Fortune favours the brave.
2. When speaking about “Travelling” we often use such words as: alluring, exciting, interesting etc. to characterize the journey. Why do you think it happens? What do people want to say about “Travelling”? Speak with your partners and present your view points.
A. Allurement of travelling
Every child, I suppose, spends a large proportion of its time in a day dream about things that can capture a child’s imagination. Unfortunately this longing is seldom expressed and is generally submerged by the weight of conventional upbringing and education, but something sufficient remains to have a decisive effect upon our way of life. My earliest recollections are of daydreams about a strange country. My adventures in those places were not very startling, but everything had a quality of endlessness: the rivers went on for ever, the mountains were infinitely high, and the country was always changing. My great delight at the seaside was to put a bottle or a piece of pumice into the sea and watch it float away, or on a windy day to throw a rag into the air to be blown away. I used to imagine those objects travelling on for ever, and I went with them. I am glad that nobody pointed out that my bottles and pumice would be washed up a few hundred yards farther along the beach, or that my rags would be swept into a dustbin.
I was lucky, as I had plenty to stimulate my imagination, for I was never in one place for long, and spent much of my time travelling about in Ceylon and Southern India with frequent voyages between Europe and the East. To an adult such journeys can be measured in an exact number of geographical miles, or in days and hours, and they become rather monotonous. I found them immensely exciting, and often finished them in a state of exhaustion. Having no precise conception of time and distance, I confirmed my notion of the boundless world. The train winding towards the sandy tip of India at Dhanushkodi, and chugging noisily through the jungle-clad up-country of Ceylon and the Nilgiris; an early morning of strange scents, travelling swiftly by cocoanut palms and paddy-fields; stromboli belching fire and smoke; a whale spouting far in the wake of the ship – these were some of the impressions that kept alive the blissful day-dreams during the later dreary years of preparatory school routine, and successfully removed all chances of mastering Latin syntax.
(From “Upon that Mountain” by Eric Shipton)
Comment on the following essay. State what you think about travelling.
B. Adventure
Adventure is necessary to us all. It keeps us from growing stale and old, it stimulates our imagination, it gives us that movement and change which are necessary to our well-being.

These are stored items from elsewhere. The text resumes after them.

(** ** The automaton *)

(** [ostep k u o e o']: on the event [e], after which the usage is [u], the objective
    at [k] goes from [o] to [o']. *)
Inductive ostep (k : str) (u : Usage) (o : ObjectiveState) : Event → ObjectiveState → Prop :=
| ostep_idle e : ostep k u o e o
| ostep_redefine_same d b :
    status o = Status_Open → key d = k → valid_definition d →
    standard_hash (definition o) = standard_hash d →
    ostep k u o (DefinitionChanged d) (set_budget_notified b (set_definition d o))
| ostep_redefine d b :
    status o = Status_Open → key d = k → valid_definition d →
    standard_hash (definition o) ≠ standard_hash d →
    ostep k u o (DefinitionChanged d) (restandardized b o d)
| ostep_approve a :
    status o = Status_Open → is_valid_for a (definition o) = true →
    ostep k u o (ApprovalGranted k a) (set_approval (Some a) o)
| ostep_request r :
    status o = Status_Open → is_approved o = true → evaluating o r = false →
    ostep k u o (Requested k r) (started o r)
| ostep_deliver r :
    status o = Status_Open → is_approved o = true → evaluating o r = false →
    ostep k u o (RevisionDelivered r) (started o r)
| ostep_receive id r ss ck c i out :
    status o = Status_Open → evaluation o = Some (Evaluation_Running id r ss) →
    check (definition o) ck = Some c → (i < samples (config c))%N →
    accepts (config c) out = true → received ss ck !! i = None →
    ostep k u o (CheckFinished k id ck r i out) (receive o id r ck i out ss)
| ostep_settle id r res v d note :
    status o = Status_Open → evaluation o = Some (Evaluation_Ready id r res v) →
    settle_refusal d v = None →
    ostep k u o (Event_Settled k id d note)
      (settled u o (record_settle (ledger o) (mkLedgerEntry r res d note) v) d)
| ostep_close :
    (∀ w, status o ≠ Status_Closed w) → ostep k u o (Event_Closed k) (closed (used o u) o)
| ostep_budget :
    status o = Status_Open →
    ostep k u o (Event_Usage u)
      (set_budget_notified
         (budget_notified o ∪ list_to_set (exhausted (budget (definition o)) (used o u))) o).

(** ** The handlers follow the automaton *)

Lemma deliver_lookup s r k :
  objectives (deliver s r).1 !! k = (λ o, (deliver_one r o).1) <$> objectives s !! k.
Proof. simpl. by rewrite lookup_fmap. Qed.

(** What one event does to the entry at [k]: it stays, or it follows [ostep], or
    the event defines it. *)
Definition moved (s : State) (e : Event) (s' : State) (k : str) (o' : ObjectiveState) : Prop :=
  (∃ o, objectives s !! k = Some o ∧ ostep k (usage s') o e o') ∨
  (objectives s !! k = None ∧ e = DefinitionChanged (definition o') ∧ key (definition o') = k ∧ valid_definition (definition o') ∧
   o' = new_objective (usage s) (definition o')).

Lemma moved_idle s e k o : objectives s !! k = Some o → moved s e s k o.
Proof. left. exists o. split; [done|]. apply ostep_idle. Qed.

Lemma moved_put s e k o o1 k' o' :
  objectives s !! k = Some o → ostep k (usage s) o e o1 →
  objectives (put_objective k o1 s) !! k' = Some o' → moved s e (put_objective k o1 s) k' o'.
Proof.
  intros Ho Hstep. simpl. rewrite lookup_insert_Some. intros [[<- <-]|[Hne Hl]].
  - left. eauto.
  - left. exists o'. split; [done|]. apply ostep_idle.
Qed.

One of the objects of travel is to go in search of beauty. The beauty-spots of the world are magnets which draw pilgrims year after year. Yet, even more valuable to the traveller is the knowledge which he gets of his fellow men by going among people of different enthusiasms. It is a story of the stay-at-home who is always ready to call someone else “queer” because his ways are a little different; the much travelled man has sympathy with all sorts of ways and is therefore much more likely to be able to understand another point of view than his own. Frequent travel to other countries would be the best possible insurance against any war. For when you have stayed in the homes of people of other nations and grown to like them and to understand their ways, you will have the greatest antipathy for fighting against them.
And then there is for the traveller the great joy of coming home again. He who never leaves his home sees all its imperfections; but the voyager, when his lust for new things is satiated, turns his thoughts towards home with longing and affection. However humble his home may be, it contains all the things with which he is most familiar. He loves them, and being parted for a little while from them increases his desire for them. So the traveller, besides the delight of travel, has the additional satisfaction of a fuller appreciation of his home.